Es decir que cada vez que el ESTADO intervenga limitando el derecho de propiedad (determinando áreas con exclusividad o prioridad de compra por parte del Estado, limitando la posibilidad de comercialización de inmuebles provistos por el Estado con un fin social), castigando fiscalmente tierras ociosas (adquisición forzosa de inmuebles inactivos habiendo previamente determinado la situación de abandono, posteriormente ocupando el bien de acuerdo a los procedimientos correspondientes y desarrollo de las acciones judiciales apropiados), reteniendo y distribuyendo rentas extraordinarias, apropiándose para el conjunto de la sociedad de plusvalías urbanas o rurales, se interponga en el proceso de concentración y extranjerización u otros mecanismos encuentre a amplio sectores de la población apoyando esas decisiones.

Quiero subrayar también que las asimetrías, inequidades, tensiones, conflictos, propios del hábitat (concepción amplia, vivienda, equipamiento, barrio, ciudad, región, país, mundo) no se resuelven a través de la política tradicional porque son una incomodidad.
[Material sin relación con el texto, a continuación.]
(** Flags below the address bits. *)
Lemma lor_flags x f : x mod PGSIZE = 0 → 0 ≤ f < PGSIZE → Z.lor x f = x + f.
Proof.
  intros Hx Hf. cut (Z.land x f = 0); [pose proof (Z.add_lor_land x f); lia|].
  assert (x = Z.shiftl (x / 2 ^ 12) 12) as -> by (rewrite Z.shiftl_mul_pow2 by lia; unfold PGSIZE in *; lia).
  apply Z.bits_inj'. intros n Hn. rewrite Z.land_spec, Z.bits_0. destruct (decide (n < 12)).
  - by rewrite Z.shiftl_spec_low.
  - rewrite (Z.bits_above_log2 f n); [by rewrite andb_false_r|lia|]. destruct (decide (f = 0)) as [->|]; [simpl; lia|].
    apply Z.log2_lt_pow2; [lia|]. apply Z.lt_le_trans with (2 ^ 12); [unfold PGSIZE in *; lia|]. apply Z.pow_le_mono_r; lia.
Qed.
Lemma land_ADDR x : is_u32 x → Z.land x PTE_ADDR = x - x mod PGSIZE.
Proof.
  intros Hx. rewrite <- ldiff_PGMASK. apply Z.bits_inj'. intros n Hn. rewrite Z.land_spec, Z.ldiff_spec.
  change PTE_ADDR with (Z.ldiff (Z.ones 32) PGMASK). rewrite Z.ldiff_spec, Z.testbit_ones_nonneg by lia.
  destruct (decide (n < 32)) as [Hlt|Hge].
  - replace (n <? 32) with true by lia. done.
  - by rewrite (is_u32_testbit x n) by (done || lia).
Qed.
(** A test of low bits does not see the address. *)
Lemma land_low x f c : x mod PGSIZE = 0 → 0 ≤ f < PGSIZE → 0 ≤ c < PGSIZE → Z.land (x + f) c = Z.land f c.
Proof.
  intros Hx Hf Hc. rewrite <- lor_flags by done. rewrite Z.land_lor_distr_l.
  replace (Z.land x c) with 0; [done|].
  pose proof (lor_flags x c Hx Hc) as H. pose proof (Z.add_lor_land x c) as H'. lia.
Qed.
(** The physical address for [va], and whether the page can be written and used
    in user mode; [base] is the physical address of the directory. *)
Definition walk (m : mem) (base va : Z) : option (Z * bool * bool) :=
  match word_of m (base + PHYS_BASE + 4 * pd_no va) with
  | Some pde =>
      if flag_set pde PTE_P then
        match word_of m (Z.land pde PTE_ADDR + PHYS_BASE + 4 * pt_no va) with
        | Some pte =>
            if flag_set pte PTE_P
            then Some (Z.land pte PTE_ADDR + va mod PGSIZE, flag_set pde PTE_W && flag_set pte PTE_W, flag_set pde PTE_U && flag_set pte PTE_U)
            else None
        | None => None
        end
      else None
  | None => None
  end.

(** What the kernel wants: physical memory from [PHYS_BASE] on. *)
Definition kernel_map (va : Z) : option (Z * bool * bool) :=
  if bool_decide (PHYS_BASE ≤ va < PHYS_BASE + PGSIZE * init_ram_pages)
  then Some (va - PHYS_BASE, negb (in_kernel_text (va - va mod PGSIZE)), false) else None.

(** ** The tables during the loop *)

Definition kpte (i : Z) : Z := PGSIZE * i + 1 + (if in_kernel_text (PHYS_BASE + PGSIZE * i) then 0 else 2).
Definition table_page (B j : Z) : Z := B + PGSIZE * (1 + j).

(** [t] tables are there and [n] pages are mapped.  The directory is the first
    page of the pool and the tables follow. *)
Record paging (r0 r : ram) (t n : Z) : Prop := {
  pg_ram : ram_ok r;
  pg_base : base (kernel_pool r) = base (kernel_pool r0);
  pg_cnt : page_cnt (kernel_pool r) = page_cnt (kernel_pool r0);
  pg_user : user_pool r = user_pool r0;
  pg_used : ∀ j, 0 ≤ j < page_cnt (kernel_pool r0) → page_used (kernel_pool r) j = bool_decide (j < 1 + t);
  pg_dir : ∀ k, 0 ≤ k < 1024 → word_at (bytes r) (base (kernel_pool r0) + 4 * k)
    (if bool_decide (768 ≤ k < 768 + t) then pde_of (table_page (base (kernel_pool r0)) (k - 768)) else 0);
  pg_tables : ∀ j i, 0 ≤ j < t → 0 ≤ i < 1024 → word_at (bytes r) (table_page (base (kernel_pool r0)) j + 4 * i)
    (if bool_decide (1024 * j + i < n) then kpte (1024 * j + i) else 0) }.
La política como la entendemos nosotros es conflicto. La representación gremial, política y social de las asimetrías, inequidades, tensiones, conflictos, propios del hábitat implica hacerse cargo de respuestas que se construyen en distintas escalas, espaciales geográficas, temporales, políticas.

La representación política de esas tensiones debe ir “desnaturalizando” esa realidad que se pretende transformar construyendo acuerdos entre los sectores de la comunidad que tienen intereses comunes a partir de la convicción de que no se resuelven solamente con decisión política, “desde arriba”, “por decreto”, es decir que hay que construir acuerdos sociales opuestos a los que habitualmente produce el orden a través de sus usinas de ideas.
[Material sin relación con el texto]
(** Printed with only a width, in the field's left or right part. *)
Lemma format_decimal v neg c s :
  flags c = 0 ∨ flags c = MINUS → 0 ≤ width c < 2 ^ 31 → precision c = -1 → 0 ≤ v ≤ 2 ^ 31 →
  ∃ ds a b, format_integer output v true neg base_d c s =
      output_all output (replicate a 32 ++ (if neg then [45] else []) ++ ds ++ replicate b 32) s ∧
    decimal ds v ∧ ds ≠ [].
Proof.
  intros Hf Hw Hp Hv. unfold format_integer.
  assert (has (flags c) GROUP = false ∧ has (flags c) POUND = false ∧ has (flags c) PLUS = false ∧
    has (flags c) SPACE = false ∧ has (flags c) ZERO = false) as (Hg&Hpo&Hpl&Hsp&Hz) by (destruct Hf as [-> | ->]; done).
  destruct (digits_loop_decimal (S buf_size) 10 v (flags c) 0 [] s) as (ds&Hr&Hd&Hl&H0);
    [unfold buf_size; lia|done|lia|lia|simpl; lia|].
  unfold bind at 1. rewrite Hr, app_nil_r. clear Hr. rewrite Hp, Hpo, Hz. cbn [andb].
  rewrite (bool_decide_true (-1 < 0)) by lia.
  set (ds' := match ds with [] => [48] | _ => ds end).
  assert (zeros_loop (S buf_size) 1 ds s = Ret (ds', s)) as Hzl.
  { destruct ds; [reflexivity|]. cbn [zeros_loop]. by rewrite bool_decide_false by (simpl length; lia). }
  assert (decimal ds' v ∧ ds' ≠ []) as [Hd' Hne'].
  { destruct ds; [|done]. split; [|done]. replace v with 0 by (symmetry; by apply H0). by apply (decimal_snoc [] 0). }
  unfold bind at 1. rewrite Hzl. unfold bind at 1, ret at 1. clearbody ds'. clear Hzl Hd Hl H0.
  unfold sign_char. rewrite Hpl, Hsp, has_lor, Hz, orb_false_r.
  match goal with |- context [output_dup output 32 ?n] => set (pad := n) end. clearbody pad.
  exists ds', (if has (flags c) MINUS then O else pad), (if has (flags c) MINUS then pad else O).
  split; [|done]. rewrite (bool_decide_false (0 ≠ 0)) by lia.
  assert (∀ l1 l2, l1 = l2 → output_all output l1 s = output_all output l2 s) as Heq by congruence.
  etransitivity; [|apply Heq].
  - repeat first [ apply emits_bind | apply emits_if | apply emits_ret | apply emits_output | apply emits_dup | apply emits_all ].
  - destruct (has (flags c) MINUS), neg; simpl; by rewrite ?app_nil_r.
Qed.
El proyecto político que represente la resolución progresiva de esas tensiones debe estar consciente de que hay que redistribuir recursos, hay que subsidiar áreas y sectores; y fundamentalmente hay que planificar incorporando a los objetivos principales y secundarios, el factor tiempo, los recursos necesarios y la participación de la comunidad organizada y consciente pero con el sentido que le da un proyecto político.

Esto no se hace haciendo la plancha, pero tampoco se hace solamente con la voluntad de quien gobierna.

Por esto es que me parece fundamental construir nuevos acuerdos sociales entre los sectores sociales que tienen principales intereses comunes, construir nuevas mayorías, a través del Frente Ciudadano, nuevas mayorías  profundizando la politización de nuestro pueblo, compartiendo experiencias y reflexiones sobre lo que le conviene a la mayoría de los argentinos si queremos volver mejor y construir definitivamente una patria para todos.